[[ TASK DATA, beginning ]]

(** The heap is well formed. *)
Definition heap_good (s : net) : Prop := exists L, live (nheap s) L.

Hypothesis wait_good : forall s, heap_good s -> heap_good (wait s).
Hypothesis tcp_total : forall data len src dst s, is_Some (tcp_handle_packet data len src dst s).

Lemma sum_words_total n : forall l sum, (2 * n <= length l)%nat -> is_Some (sum_words n l sum).
Proof.
  induction n as [|n IH]; intros l sum H; [by eexists|]. destruct l as [|a [|b l]]; cbn in H; try lia.
  cbn [sum_words]. apply IH. lia.
Qed.

Lemma icmp_checksum_total l len : 0 <= len <= Z.of_nat (length l) -> is_Some (icmp_checksum l len).
Proof.
  intros H. unfold icmp_checksum, sum_bytes. rewrite Z.quot_div_nonneg by lia.
  destruct (sum_words_total (Z.to_nat (len / 2)) l 0) as [w ->]; [dlia|]. cbn [mbind option_bind].
  destruct (nz (Z.land len 1)) eqn:En; [|by eexists].
  assert (len <> 0) by (intros ->; discriminate En).
  destruct (get8_total l (len - 1)) as [b ->]; [lia|]. by eexists.
Qed.

Lemma eth_send_total dst type data len s L :
  live (nheap s) L -> 0 <= len <= Z.of_nat (length data) -> len < 2 ^ 32 ->
  exists s', net_eth_send e1000_present rtl8139_present dst type data len s = Some s' /\ live (nheap s') L /\
    our_ip s' = our_ip s /\ our_mac s' = our_mac s /\ socks s' = socks s.
Proof.
  intros Hl Hd Hm. unfold net_eth_send. destruct (network_ready s); [|by exists s]. cbn [negb].
  unfold sizeof_eth_hdr. rewrite u64_small by lia.
  destruct (alloc_free (len + 14) (nheap s) L Hl) as [Hk|(p & h & Hk & Hp & Hl' & Hfree)]; [lia|lia| |];
    rewrite Hk; cbn [mbind option_bind].
  - eexists. split; [reflexivity|]. done.
  - rewrite (proj2 (Z.eqb_neq p 0)) by done. rewrite (copy_total _ _ Hd). cbn [mbind option_bind].
    destruct (Hfree h Hl') as (h3 & Hf & Hl3). unfold transmit. destruct (_ || _); cbn [nheap set_nheap set_sent];
      rewrite Hf; cbn [mbind option_bind]; eexists; (split; [reflexivity|done]).
Qed.

Lemma arp_pkt_length op sha spa tha tpa :
  length sha = 6%nat -> length tha = 6%nat -> Z.of_nat (length (arp_pkt op sha spa tha tpa)) = sizeof_arp_pkt.
Proof. intros H1 H2. unfold arp_pkt. rewrite !length_app, H1, H2. done. Qed.

Lemma arp_resolve_total n : forall target mac ip s, heap_good s -> length mac = 6%nat ->
  exists r s', arp_resolve e1000_present rtl8139_present wait n target mac ip s = Some (r, s') /\ heap_good s'.
Proof.
  induction n as [|n IH]; intros target mac ip s Hg Hm; cbn [arp_resolve]; [eauto|].
  destruct (arp_cache_lookup target s); [eauto|]. unfold arp_send_request.
  destruct Hg as [L Hl].
  destruct (eth_send_total broadcast ETHERTYPE_ARP (arp_pkt ARP_OP_REQUEST mac ip (replicate 6 0) target) sizeof_arp_pkt s L)
    as (s1 & -> & Hg1 & _); [done|by rewrite arp_pkt_length|done|].
  cbn [mbind option_bind]. apply IH; [|done]. apply wait_good. by exists L.
Qed.

Lemma ip_send_total dst proto data len s :
  heap_good s -> length (our_mac s) = 6%nat -> 0 <= len <= Z.of_nat (length data) -> len < 2 ^ 31 ->
  is_Some (ip_send_packet e1000_present rtl8139_present wait dst proto data len s).
Proof.
  intros Hg Hm Hd Hlen. unfold ip_send_packet.
  destruct (arp_resolve_total 3 (next_hop dst s) (net_get_mac s) (net_get_ip s) s Hg Hm) as (r & s1 & -> & [L Hl]).
  cbn [mbind option_bind]. destruct r as [mac|]; [|by eexists]. unfold sizeof_ip_hdr. rewrite u64_small by lia.
  destruct (alloc_free (20 + len) (nheap s1) L Hl) as [Hk|(p & h & Hk & Hp & Hl' & Hfree)]; [lia|lia| |];
    rewrite Hk; cbn [mbind option_bind]; [by eexists|].
  rewrite (proj2 (Z.eqb_neq p 0)) by done. unfold ip_checksum.
  destruct (sum_bytes_total (ip_hdr (20 + len) proto 0 (net_get_ip s) dst) 0) as [x Hx].
  change (Z.of_nat (length (ip_hdr _ _ _ _ _))) with 20 in Hx. rewrite Hx. cbn [mbind option_bind].
  rewrite (copy_total _ _ Hd). cbn [mbind option_bind].
  set (pkt := ip_hdr _ _ _ _ _ ++ _).
  assert (Hpl : Z.of_nat (length pkt) = 20 + len) by (unfold pkt; rewrite length_app, length_take; cbn; lia).
  destruct (eth_send_total mac ETHERTYPE_IP pkt (20 + len) (set_nheap h s1) ({[p]} ∪ L)) as (s2 & He & Hl2 & _);
    [done|lia|lia|].
  rewrite He. cbn [mbind option_bind]. destruct (Hfree _ Hl2) as (h3 & -> & _). by eexists.
Qed.

Lemma icmp_handle_total pkt len src dst s :
  heap_good s -> length (our_mac s) = 6%nat -> 0 <= len <= Z.of_nat (length pkt) -> len < 2 ^ 31 ->
  is_Some (icmp_handle_packet e1000_present rtl8139_present wait pkt len src dst s).
Proof.
  intros Hg Hm Hl Hmax. unfold icmp_handle_packet. rewrite u64_small by lia. unfold sizeof_icmp_hdr.
  destruct (Z.ltb_spec len 8); [by eexists|].
  destruct (get8_total pkt 0) as [t ->]; [lia|]. destruct (get16_total pkt 4) as [id ->]; [lia|lia|]. cbn [mbind option_bind].
  destruct (t =? ICMP_ECHO_REQUEST); [|destruct (t =? ICMP_ECHO_REPLY); by eexists].
  assert (Hs : length (store 2 [0; 0] (store 0 [ICMP_ECHO_REPLY] pkt)) = length pkt)
    by (rewrite store_length, store_length; rewrite ?store_length; cbn; lia).
  destruct (icmp_checksum_total (store 2 [0; 0] (store 0 [ICMP_ECHO_REPLY] pkt)) len) as [c Hc]; [lia|].
  rewrite Hc. cbn [mbind option_bind].
  destruct (ip_send_total src IP_PROTO_ICMP (store 2 (le16 c) (store 2 [0; 0] (store 0 [ICMP_ECHO_REPLY] pkt))) len s)
    as [[r s'] Hr]; [done|done|rewrite store_length; cbn; lia|done|].
  rewrite Hr. by eexists.
Qed.

(** The buffers of the sockets in use are allocated. *)
Definition socks_good (L : gset Z) (s : net) : Prop :=
  Forall (fun k => u_used k = true -> u_buf k <> 0 /\ u_buf k ∈ L) (socks s).

Lemma udp_handle_total pkt len src dst s L :
  live (nheap s) L -> socks_good L s -> 0 <= len <= Z.of_nat (length pkt) -> len < 2 ^ 31 ->
  is_Some (udp_handle_packet pkt len src dst s).
Proof.
  intros Hl Hk Hlen Hmax. unfold udp_handle_packet. rewrite u64_small by lia. unfold sizeof_udp_hdr.
  destruct (Z.ltb_spec len 8); [by eexists|].
  destruct (get16_total pkt 2) as [d ->]; [lia|lia|]. destruct (get16_total pkt 4) as [u ->]; [lia|lia|]. cbn [mbind option_bind].
  destruct (Z.ltb_spec (ntohs u - 8) 0); [by eexists|]. destruct (Z.ltb_spec len (ntohs u)); [by eexists|]. cbn [orb].
  destruct (first_sock _ _ _) as [[i k]|] eqn:Ef; [|by eexists]. apply first_sock_spec in Ef as (_ & Hi & Hu).
  apply andb_true_iff in Hu as [Hu _]. apply list_elem_of_lookup_2 in Hi. unfold socks_good in Hk.
  rewrite Forall_forall in Hk. destruct (Hk k Hi Hu) as [Hb HbL].
  assert (Hcopy : is_Some (copy (drop 8 pkt) (ntohs u - 8))).
  { rewrite copy_total; [by eexists|]. rewrite length_drop. lia. }
  destruct Hcopy as [data Hcopy]. destruct (Z.ltb_spec (u_cap k) (ntohs u - 8)) as [Hc|Hc].
  - destruct (Z.eqb_spec (ntohs u - 8) 0) as [Hz|Hz].
    { rewrite Hz in *. unfold kmalloc at 1. cbn [Z.eqb orb]. rewrite orb_true_r. cbn [mbind option_bind].
      by eexists. }
    destruct (alloc_free (ntohs u - 8) (nheap s) L Hl) as [Hm|(p & h & Hm & Hp & Hl' & _)]; [lia|lia| |];
      rewrite Hm; cbn [mbind option_bind]; [by eexists|].
    rewrite (proj2 (Z.eqb_neq p 0)), (proj2 (Z.eqb_neq (u_buf k) 0)) by done.
    destruct (free_ok h ({[p]} ∪ L) (u_buf k) Hl') as (h2 & -> & _); [clear -HbL; set_solver|]. cbn [mbind option_bind u_buf].
    rewrite (proj2 (Z.eqb_neq p 0)) by done. cbn [andb]. rewrite Hcopy. by eexists.
  - cbn [mbind option_bind]. rewrite (proj2 (Z.eqb_neq (u_buf k) 0)) by done. cbn [andb]. rewrite Hcopy. by eexists.
Qed.

Lemma arp_handle_total pkt len s L :
  live (nheap s) L -> length (our_mac s) = 6%nat -> 0 <= len <= Z.of_nat (length pkt) -> len < 2 ^ 31 ->
  is_Some (arp_handle_packet e1000_present rtl8139_present pkt len s).
Proof.
  intros Hl Hm Hlen Hmax. unfold arp_handle_packet. rewrite u64_small by lia. unfold sizeof_arp_pkt at 1.
  destruct (Z.ltb_spec len 28); [by eexists|]. destruct (get16_total pkt 6) as [op ->]; [lia|lia|]. cbn [mbind option_bind].
  rewrite copy_total by (rewrite length_drop; lia). cbn [mbind option_bind]. set (sha := take _ (drop 8 pkt)).
  assert (Hsha : length sha = 6%nat) by (unfold sha; rewrite length_take, length_drop; lia).
  destruct (get32_total pkt 14) as [spa ->]; [lia|lia|]. destruct (get32_total pkt 24) as [tpa ->]; [lia|lia|].
  cbn [mbind option_bind]. destruct (_ && _); cbn [mbind option_bind]; [|by eexists].
  destruct (eth_send_total sha ETHERTYPE_ARP (arp_pkt ARP_OP_REPLY (net_get_mac s) (net_get_ip s) sha spa) sizeof_arp_pkt s L)
    as (s1 & -> & _); [done|by rewrite arp_pkt_length|done|]. by eexists.
Qed.

(** An IP packet whose total length does not cover its header. *)
Definition ip_short (pkt : list Z) : bool :=
  match get8 pkt 0, get16 pkt 2 with
  | Some v, Some tl => ntohs tl <? Z.land v 15 * 4
  | _, _ => false
  end.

[[ TASK DATA, end ]]

*TASK DETAILS:* Scan the lines above, and whenever one holds the string "reflexivity", copy it.

*OUTPUT FOR THIS EXERCISE:*
  - eexists. split; [reflexivity|]. done.
      rewrite Hf; cbn [mbind option_bind]; eexists; (split; [reflexivity|done]).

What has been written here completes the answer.